Nearly three out of four European IT and cybersecurity professionals say staff are already using generative AI at work – up ten points in a year – but just under a third of organisations have put formal policies in place, according to new ISACA research.
It’s clear that the use of AI is becoming more prevalent within the workplace, and so regulating its use is best practice. Yet not even a third (31%) of organisations have a formal, comprehensive AI policy in place, highlighting a disparity between how often AI is used versus how closely it’s regulated in workplaces.
Policies work twofold to enhance activity and protect businesses
AI is already making a positive impact day to day – for example, over half (56%) of respondents say it has boosted organisational productivity, and 71% report efficiency gains and time savings. Looking ahead, 62% are optimistic that AI will positively impact their organisation in the next year
Yet that same speed and scale make the technology a magnet for bad actors. Almost two-thirds (63%) are extremely or very concerned that generative AI could be turned against them, while 71% expect deepfakes to grow sharper and more widespread in the year ahead. Despite that, only 18% of organisations are putting money into deepfake-detection tools—a significant security gap. This disconnect between rising awareness and lack of organisational investment leaves businesses exposed at a time when AI-powered threats are evolving fast.

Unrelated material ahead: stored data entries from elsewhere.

Lemma pnf_discount_pass_alternating (bxs : list Z) (nvs nds : list Q)
    (di : pnf_discount) :
  Forall (fun x => x <> 0) bxs ->
  pnf_discount_pass bxs nvs nds = Ok di ->
  discount_alternating di.
Proof.
  intros Hbxs H; unfold pnf_discount_pass in H.
  apply bind_Ok in H as (b0 & Hb0 & H).
  apply bind_Ok in H as (v0 & _ & H).
  apply bind_Ok in H as (d0 & _ & H).
  revert H; apply for_each_invariant with (P := discount_alternating).
  - intros s i s' (Halt & Hlv & Hld) Hb.
    apply pnf_discount_body_step in Hb as (b & v & _ & Hb & _ & Hcases).
    cbv zeta in Hcases; unfold discount_alternating.
    destruct Hcases as [(Ea & Ev & Ed & _)
      | [(Hadj & pre & last & Epre & Hs & Ea & Ev & _ & d & Ed)
        | (Hadj & pre & last & Epre & Hs & Ea & (vpre & lastv & Evp & Ev) & _ & Ed)]];
      rewrite Ea, Ev, Ed.
    + auto.
    + rewrite !len_app, Hlv, Hld; repeat split; auto.
      rewrite Epre in *; rewrite <- app_assoc; simpl.
      apply alternating_append; assumption.
    + rewrite Epre in Halt, Hlv, Hld; rewrite Evp in Hlv.
      rewrite !len_app in *; repeat split; auto.
      apply (alternating_replace_last pre last); [exact Halt |].
      pose proof (alternating_last_nonzero _ _ Halt).
      destruct last, (b - Z.sgn b); simpl in *; lia.
  - repeat split; simpl; auto.
    apply py_index_split in Hb0 as (pre & post & -> & _).
    apply Forall_app in Hbxs as [_ Hbxs]; inversion Hbxs; assumption.
Qed.

Definition Qeq_list (l1 l2 : list Q) : Prop := Forall2 Qeq l1 l2.

Lemma py_slice_snoc_last {A : Type} (l : list A) (m : Z) (a : A) (pre : list A) (x : A) :
  1 <= m -> py_index l m = Ok a -> py_slice l 0 m = pre ++ [x] ->
  exists post, l = pre ++ x :: a :: post.
Proof.
  intros Hm Ha Hs.
  apply py_index_split in Ha as (pre' & post & -> & Hlen & _).
  specialize (Hlen ltac:(lia)).
  rewrite py_slice_prefix in Hs by lia.
  replace (Z.to_nat m) with (length pre') in Hs by (unfold len in Hlen; lia).
  rewrite firstn_exact in Hs; subst pre'.
  exists post; rewrite <- app_assoc; reflexivity.
Qed.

AI has significant promise, but without clear policies and training to mitigate risks it becomes a potential liability. Robust, role-specific guidelines—covering everything from “when to use AI” to “how to spot a deepfake” are needed to help businesses safely harness AI’s potential.
“The UK Government has made it clear through its AI Opportunities Action Plan that responsible AI adoption is a national priority,” says Chris Dimitriadis, ISACA’s Chief Global Strategy Officer. “But while awareness is growing, many organisations are still falling behind when it comes to taking action and adopting it. At the same time AI threats are evolving fast, from deepfakes to phishing, and without adequate training, investment and internal policy, businesses will struggle to keep up. Bridging this risk-action gap is essential if the UK is to lead with innovation and digital trust.”
Education is the way to get the best from AI
But policies are only as effective as the people who understand - and can confidently put them into practice.
As emerging technologies like AI continue to evolve, there is a need to upskill and gain new qualifications - 42% believe that they will need to increase their skills and knowledge in AI within the next six months in order to retain their job or advance their career - an increase of 8% from just last year. Most (89%) recognise that this will be needed within the next two years.
Dimitriadis added: “Without guidance, rules or training in place on the extent to which AI can be used at work, employees might continue to use it in the wrong context or in an unsafe way. Equally, they might not be able to spot misinformation or deepfakes as easily as they might if they were equipped with the right knowledge and tools. Technology is evolving, and bad actors are continuously keeping pace with changes to weaponise them, carrying out more sophisticated and advanced attacks.
“That’s why upskilling can’t wait. AI training must be prioritised and properly budgeted for, and at the same time, workplaces must work to embed formal and comprehensive policies that are understood by all as employees continue to experiment with AI in their day-to-day. With more skilled employees, businesses will have a workforce with a better understanding of best practice. These employees are more likely to champion the embedding of policies, making sure regulations are adhered to and upheld to a good standard.”